04 / 09, 2025
Monte Carlo
Portfolio risk simulation that turns historical market data into probabilistic outcomes.
Role
Solo engineer, FastAPI simulation backend, React dashboard, risk analytics
Stack
FastAPI · NumPy · Pandas · SciPy · Polygon.io · React 18 · Plotly.js · Axios
Links
The Problem
The README frames Monte Carlo simulation as an antidote to single point portfolio estimates. Investors need distributions of possible outcomes, not one expected return number.
The tool helps users build a portfolio, configure horizon and simulation count, then understand upside, downside, volatility, VaR, and Sharpe ratio through interactive charts.
The Architecture
01Portfolio configuration UI
React supports up to 10 stocks, slider and percentage weight controls, auto balancing to 100%, validation, and a simulation setup spanning one month to five years.

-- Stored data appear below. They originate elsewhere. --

(** C6 fails on [float64].  The mean of three copies of [0.1] is the
    next number above [0.1], and the standard error is not zero. *)
Lemma aggregate_results_identical_rows_rounding :
  aggregate_results identical_runs
  = Ret ([0x1.999999999999bp-4; 1]%float,
         [0x1.279a74590331dp-57; 0]%float,
         [0x1.279a74590331dp-57; 0]%float)
  /\ PrimFloat.eqb 0x1.999999999999bp-4 tenth = false
  /\ PrimFloat.eqb 0x1.279a74590331dp-57 0 = false.
Proof. vm_compute. repeat split. Qed.

(** ** Permuting the runs *)

Section PermutedRuns.
Context {A : Type} `{ExactSum A}.

Lemma zip_add_swap (x y : list A) : forall acc,
  zip_with add (zip_with add acc x) y = zip_with add (zip_with add acc y) x.
Proof.
  revert y. induction x as [|u x IH]; intros y acc.
  - destruct acc, y; reflexivity.
  - destruct acc as [|a acc]; [reflexivity|].
    destruct y as [|v y]; [reflexivity|]. simpl.
    rewrite IH. f_equal.
    rewrite <- !add_associates. f_equal. apply add_commutes.
Qed.

Lemma fold_zip_add_Permutation (a a' : list (list A)) :
  Permutation a a' ->
  forall acc, fold_left (zip_with add) a acc = fold_left (zip_with add) a' acc.
Proof.
  induction 1 as [|row a a' _ IH|r1 r2 a|a a' a'' _ IH1 _ IH2]; intros acc; simpl.
  - reflexivity.
  - apply IH.
  - rewrite zip_add_swap. reflexivity.
  - rewrite IH1. apply IH2.
Qed.

Lemma add_reduce0_Permutation t (a a' : list (list A)) :
  Permutation a a' -> add_reduce0 t a = add_reduce0 t a'.
Proof. intros Hp. apply fold_zip_add_Permutation, Hp. Qed.

Lemma np_mean0_Permutation t (a a' : list (list A)) :
  Permutation a a' -> np_mean0 t a = np_mean0 t a'.
Proof.
  intros Hp. unfold np_mean0.
  rewrite (add_reduce0_Permutation t a a' Hp), (Permutation_length Hp).
  reflexivity.
Qed.

Lemma np_std0_Permutation t (a a' : list (list A)) :
  Permutation a a' -> np_std0 t a = np_std0 t a'.
Proof.
  intros Hp. unfold np_std0.
  rewrite (np_mean0_Permutation t a a' Hp), (Permutation_length Hp).
  do 2 f_equal. apply add_reduce0_Permutation.
  do 2 apply Permutation_map. exact Hp.
Qed.

(** C7, for sums that do not depend on the order of their terms.
    Permuting the runs of a non-empty rectangular array changes no
    output of [aggregate_results]: not the mean, not the standard
    error (and not the cumulative column either). *)
Theorem aggregate_results_permutation (results results' : list (list A)) (t : nat) :
  results <> [] -> rectangular t results = true ->
  Permutation results results' ->
  exists results_mean results_stderr cumresults_stderr,
    aggregate_results results
    = Ret (results_mean, results_stderr, cumresults_stderr)
    /\ aggregate_results results'
      = Ret (results_mean, results_stderr, cumresults_stderr).
Proof.
  intros Hne Hrect Hp. do 3 eexists.
  split; [apply (aggregate_results_rectangular t), Hrect; exact Hne|].
  rewrite (aggregate_results_rectangular t).
  - rewrite (np_mean0_Permutation t _ _ Hp), (np_std0_Permutation t _ _ Hp).
    rewrite (np_std0_Permutation t (np_cumsum1 results) (np_cumsum1 results')),
      (Permutation_length Hp); [reflexivity|].
    apply Permutation_map, Hp.
  - intros ->. apply Permutation_nil_r in Hp. contradiction.
  - apply rectangular_Forall. rewrite <- Hp. apply rectangular_Forall, Hrect.
Qed.

End PermutedRuns.

(** The sums of real numbers do not depend on the order of the terms. *)
#[export] Instance real_sum : ExactSum R.
Proof.
  split; simpl.
  - apply Rplus_comm.
  - intros x y z. symmetry. apply Rplus_assoc.
Qed.


Lemma aggregate_results_permutation_witness :
  exists results_mean results_stderr cumresults_stderr,
    aggregate_results [[1; 2]; [3; 4]; [5; 9]]%R
    = Ret (results_mean, results_stderr, cumresults_stderr)
    /\ aggregate_results [[5; 9]; [1; 2]; [3; 4]]%R
      = Ret (results_mean, results_stderr, cumresults_stderr).
Proof.
  apply (aggregate_results_permutation _ _ 2); [discriminate|reflexivity|].
  symmetry. apply (Permutation_cons_append [[1; 2]; [3; 4]]%R [5; 9]%R).
Defined.

(** C7 fails on [float64].  Exchanging the last two of three runs
    changes the last bits of both the mean and the standard error. *)
Lemma aggregate_results_permutation_rounding :
  Permutation some_runs some_runs_permuted
  /\ aggregate_results some_runs
    = Ret ([0x1.dddddddddddddp-2; 2]%float,
           [0x1.c83f5a352f9f8p-3; 0]%float,
           [0x1.c83f5a352f9f8p-3; 0x1.c83f5a352f9f7p-3]%float)
  /\ aggregate_results some_runs_permuted
    = Ret ([0x1.ddddddddddddfp-2; 2]%float,
           [0x1.c83f5a352f9f7p-3; 0]%float,
           [0x1.c83f5a352f9f7p-3; 0x1.c83f5a352f9f7p-3]%float)
  /\ PrimFloat.eqb 0x1.dddddddddddddp-2 0x1.ddddddddddddfp-2 = false
  /\ PrimFloat.eqb 0x1.c83f5a352f9f8p-3 0x1.c83f5a352f9f7p-3 = false.
Proof.
  split; [apply perm_skip, perm_swap|]. vm_compute. repeat split.
Qed.

(** ** Computations *)

Section Computations.
Context {A : Type} `{Scalar A}.
Implicit Types (w : world A) (log : list (event A)).

Lemma bind_Ret {R S} (m : prog A R) (k : R -> prog A S) log r :
  m = (log, Ret r) -> m ≫= k = (log ++ (k r).1, (k r).2).
Proof. intros ->. unfold mbind, prog_bind, bind. destruct (k r). reflexivity. Qed.

(** The events of a sequence: those of its first part, then, if that
    returns, those of the rest. *)
Lemma bind_log {R S} (m : prog A R) (k : R -> prog A S) :
  (m ≫= k).1 = m.1 ++ match m.2 with Ret r => (k r).1 | _ => [] end.
Proof.
  destruct m as [log [r|e|]]; simpl.
  - unfold mbind, prog_bind, bind. destruct (k r). reflexivity.
  - rewrite app_nil_r. reflexivity.
  - rewrite app_nil_r. reflexivity.
Qed.

(** ** One attempt to load a run *)

(** The body of the [try] block for run [n]: format the name, load. *)
Lemma load_attempt_table w file_name n path run :
  str_format w file_name n = ret path ->
  files w !! path = Some (Table run) ->
  except_IOError (path ← str_format w file_name n; np_loadtxt w path)
  = ([EvRead path], Ret (Some run)).
Proof.
  intros -> Hfile.
  unfold np_loadtxt, mbind, prog_bind, bind, ret, emit; simpl.
  rewrite Hfile. reflexivity.
Qed.

Lemma load_attempt_error w file_name n path e :
  str_format w file_name n = ret path ->
  loadtxt_error (files w !! path) = Some e ->
  except_IOError (path ← str_format w file_name n; np_loadtxt w path)
  = ([EvRead path], if is_IOError e then Ret None else Raise e).
Proof.
  intros -> Herr.
  unfold np_loadtxt, mbind, prog_bind, bind, ret, emit; simpl.
  destruct (files w !! path) as [[run| | |]|]; simplify_eq/=; reflexivity.
Qed.

Lemma load_results_loop_unfold fuel w file_name n results :
  load_results_loop (S fuel) w file_name n results
  = (loaded ← except_IOError
                (path ← str_format w file_name n; np_loadtxt w path);
     match loaded with
     | Some run => load_results_loop fuel w file_name (S n) (results ++ [run])
     | None => ret (n, results)
     end).
Proof. reflexivity. Qed.

(** The loop, when runs [n], [n+1], ... load and the next fails. *)
Lemma load_results_loop_stops w file_name
    (runs : list (list ascii * list A)) (last : list ascii) (e : exn) :
  forall fuel n results,
  (forall i path run, runs !! i = Some (path, run) ->
     str_format w file_name (n + i) = ret path
     /\ files w !! path = Some (Table run)) ->
  str_format w file_name (n + length runs) = ret last ->
  loadtxt_error (files w !! last) = Some e ->
  length runs < fuel ->
  load_results_loop fuel w file_name n results
  = (map EvRead (runs.*1 ++ [last]),
     if is_IOError e then Ret (n + length runs, results ++ runs.*2)
     else Raise e).
Proof.
  induction runs as [|[path run] runs IH]; intros fuel n results Hruns Hlast He Hfuel.
  - destruct fuel as [|fuel]; [simpl in Hfuel; lia|].
    rewrite load_results_loop_unfold. simpl in Hlast.
    rewrite Nat.add_0_r in Hlast.
    rewrite (load_attempt_error w file_name n last e Hlast He).
    simpl. rewrite Nat.add_0_r, app_nil_r.
    destruct (is_IOError e); reflexivity.
  - destruct fuel as [|fuel]; [simpl in Hfuel; lia|]. simpl in Hfuel.
    rewrite load_results_loop_unfold.
    destruct (Hruns 0 path run eq_refl) as [Hfmt Hfile].
    rewrite Nat.add_0_r in Hfmt.
    rewrite (load_attempt_table w file_name n path run Hfmt Hfile).
    unfold mbind, prog_bind, bind.
    rewrite (IH fuel (S n) (results ++ [run])).
    + simpl. destruct (is_IOError e); [|reflexivity].
      rewrite <- app_assoc. simpl. do 3 f_equal. lia.
    + intros i p v Hi. replace (S n + i) with (n + S i) by lia.
      apply Hruns. exact Hi.
    + replace (S n + length runs) with (n + S (length runs)) by lia. exact Hlast.
    + exact He.
    + lia.
Qed.

(** [load_results] when the runs load and the next attempt fails with
    an [IOError]. *)
Lemma load_results_stops fuel w file_name
    (runs : list (list ascii * list A)) (last : list ascii) (e : exn) :
  (forall i path run, runs !! i = Some (path, run) ->
     str_format w file_name i = ret path
     /\ files w !! path = Some (Table run)) ->
  str_format w file_name (length runs) = ret last ->
  loadtxt_error (files w !! last) = Some e ->
  is_IOError e = true ->
  length runs < fuel ->
  load_results fuel w file_name
  = (map EvRead (runs.*1 ++ [last])
       ++ [EvPrint ("Loaded " ++ decimal (length runs) ++ " runs")],
     Ret (np_array runs.*2)).
Proof.
  intros Hruns Hlast He Hio Hfuel. unfold load_results.
  rewrite (load_results_loop_stops w file_name runs last e fuel 0 [])
    by assumption.
  rewrite Hio. reflexivity.
Qed.

(** C1, as the code has it.  If the files for run numbers [0 .. k-1]
    hold tables, so that [np.loadtxt] returns their arrays, and the
    file for run number [k] does not exist, [load_results] reads the
    files for [0, 1, .., k] in this order and nothing else, and returns
    the [k] tables in the order of their run numbers. *)
Theorem load_results_sequential fuel w file_name
    (runs : list (list ascii * list A)) (missing : list ascii) :
  (forall i path run, runs !! i = Some (path, run) ->
     str_format w file_name i = ret path
     /\ files w !! path = Some (Table run)) ->
  str_format w file_name (length runs) = ret missing ->
  files w !! missing = None ->
  length runs < fuel ->
  load_results fuel w file_name
  = (map EvRead (runs.*1 ++ [missing])
       ++ [EvPrint ("Loaded " ++ decimal (length runs) ++ " runs")],
     Ret (np_array runs.*2))
  /\ np_size0 (np_array runs.*2) = length runs.
Proof.
  intros Hruns Hlast Hmissing Hfuel. split.
  - apply (load_results_stops fuel w file_name runs missing FileNotFoundError);
      try assumption; [|reflexivity].
    rewrite Hmissing. reflexivity.
  - unfold np_size0, np_array. apply length_fmap.
Qed.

02Market data simulation backend
FastAPI receives portfolio, days, and simulation count inputs, pulls historical market data through Polygon.io, calculates means and covariance, and runs multivariate random return simulations with NumPy and SciPy.
03Plotly result exploration
The UI renders final value distributions, simulation paths, risk return scatter views, expected return, annual volatility, 95% VaR, and Sharpe ratio.
Decisions that mattered
Model correlations between assets
The simulator uses covariance aware multivariate modeling instead of independent asset paths, which better matches portfolio risk where assets move together during stress.
Make simulation scale configurable
Users can run from 100 to 10,000 paths, trading speed for accuracy while keeping the simulation understandable.
Surface setup constraints
The README documents API key setup, rate limits, health checks, CORS configuration, and Polygon free tier constraints so the application is usable beyond a demo screen.
The Numbers
10
max portfolio stocks
10K
simulation paths
95%
VaR confidence
5y
max horizon
What it taught me
Portfolio analysis becomes more useful when users can see the full distribution of outcomes instead of a single average path.
README level operational details such as API limits and health checks matter because finance tools depend on external data reliability.